• **Requirement**: If a line includes the word "arrayCandidate", it belongs in the count; state the total for the data below and add nothing.

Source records

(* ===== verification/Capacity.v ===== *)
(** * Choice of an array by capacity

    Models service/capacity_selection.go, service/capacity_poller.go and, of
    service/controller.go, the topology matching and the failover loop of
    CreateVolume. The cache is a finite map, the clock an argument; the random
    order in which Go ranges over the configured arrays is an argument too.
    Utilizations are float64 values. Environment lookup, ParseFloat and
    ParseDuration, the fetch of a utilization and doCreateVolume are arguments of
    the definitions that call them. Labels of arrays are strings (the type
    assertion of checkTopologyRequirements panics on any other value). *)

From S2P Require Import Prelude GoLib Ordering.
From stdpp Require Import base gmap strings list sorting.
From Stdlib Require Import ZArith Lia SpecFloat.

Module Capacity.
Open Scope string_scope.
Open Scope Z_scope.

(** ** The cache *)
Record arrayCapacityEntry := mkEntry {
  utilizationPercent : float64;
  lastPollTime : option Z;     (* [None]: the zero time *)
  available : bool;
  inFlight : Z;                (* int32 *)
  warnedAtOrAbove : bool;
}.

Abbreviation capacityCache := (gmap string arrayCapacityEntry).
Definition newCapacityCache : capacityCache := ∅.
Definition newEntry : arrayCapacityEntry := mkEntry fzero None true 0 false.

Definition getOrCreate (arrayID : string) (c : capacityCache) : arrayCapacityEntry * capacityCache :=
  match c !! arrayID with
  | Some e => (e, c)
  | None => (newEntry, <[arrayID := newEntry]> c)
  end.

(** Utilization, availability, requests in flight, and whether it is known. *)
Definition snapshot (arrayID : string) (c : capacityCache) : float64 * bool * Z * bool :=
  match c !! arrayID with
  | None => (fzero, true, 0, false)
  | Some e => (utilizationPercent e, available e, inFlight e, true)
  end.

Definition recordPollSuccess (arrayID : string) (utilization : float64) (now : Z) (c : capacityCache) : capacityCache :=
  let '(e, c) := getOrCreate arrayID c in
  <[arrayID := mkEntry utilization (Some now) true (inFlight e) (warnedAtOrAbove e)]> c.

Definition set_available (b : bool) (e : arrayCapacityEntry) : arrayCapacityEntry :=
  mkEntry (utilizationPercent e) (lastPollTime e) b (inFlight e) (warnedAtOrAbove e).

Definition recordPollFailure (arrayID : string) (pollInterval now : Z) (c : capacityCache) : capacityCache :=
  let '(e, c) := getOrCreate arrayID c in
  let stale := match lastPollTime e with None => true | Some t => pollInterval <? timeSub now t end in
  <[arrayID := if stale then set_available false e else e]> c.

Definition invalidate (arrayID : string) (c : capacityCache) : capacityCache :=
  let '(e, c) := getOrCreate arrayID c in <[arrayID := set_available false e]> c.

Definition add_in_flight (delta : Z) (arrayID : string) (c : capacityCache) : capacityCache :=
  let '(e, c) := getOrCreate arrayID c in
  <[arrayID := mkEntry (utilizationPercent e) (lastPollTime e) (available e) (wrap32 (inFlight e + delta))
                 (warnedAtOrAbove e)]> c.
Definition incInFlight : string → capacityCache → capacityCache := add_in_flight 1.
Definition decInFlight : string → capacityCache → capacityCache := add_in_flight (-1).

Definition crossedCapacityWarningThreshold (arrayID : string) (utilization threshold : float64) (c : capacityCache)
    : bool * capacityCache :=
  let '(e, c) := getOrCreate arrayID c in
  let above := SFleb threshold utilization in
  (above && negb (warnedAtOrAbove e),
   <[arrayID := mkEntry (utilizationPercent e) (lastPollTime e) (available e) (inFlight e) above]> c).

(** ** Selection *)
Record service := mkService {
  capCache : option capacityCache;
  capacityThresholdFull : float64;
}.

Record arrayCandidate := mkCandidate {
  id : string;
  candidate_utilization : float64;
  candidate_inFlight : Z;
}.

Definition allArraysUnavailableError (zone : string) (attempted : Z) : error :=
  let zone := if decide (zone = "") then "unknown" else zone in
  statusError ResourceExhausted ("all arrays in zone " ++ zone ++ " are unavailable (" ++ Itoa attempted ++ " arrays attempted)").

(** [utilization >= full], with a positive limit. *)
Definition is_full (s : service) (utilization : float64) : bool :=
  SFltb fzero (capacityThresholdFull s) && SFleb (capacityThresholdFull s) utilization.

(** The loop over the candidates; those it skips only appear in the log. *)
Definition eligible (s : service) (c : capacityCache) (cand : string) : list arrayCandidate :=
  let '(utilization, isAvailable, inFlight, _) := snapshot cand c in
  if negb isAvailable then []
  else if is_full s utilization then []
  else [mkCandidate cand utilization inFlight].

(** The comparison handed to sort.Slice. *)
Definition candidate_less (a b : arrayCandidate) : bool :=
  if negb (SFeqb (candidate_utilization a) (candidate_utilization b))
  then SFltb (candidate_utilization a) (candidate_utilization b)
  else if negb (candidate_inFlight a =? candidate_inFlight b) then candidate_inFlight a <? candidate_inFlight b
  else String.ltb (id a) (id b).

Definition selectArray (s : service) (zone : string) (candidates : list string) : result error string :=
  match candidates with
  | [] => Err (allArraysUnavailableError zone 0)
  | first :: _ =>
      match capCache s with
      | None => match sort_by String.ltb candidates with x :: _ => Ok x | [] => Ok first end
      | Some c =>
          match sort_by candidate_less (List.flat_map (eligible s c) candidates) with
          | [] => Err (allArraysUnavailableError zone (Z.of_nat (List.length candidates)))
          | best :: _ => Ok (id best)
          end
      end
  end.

• **Response below**: 3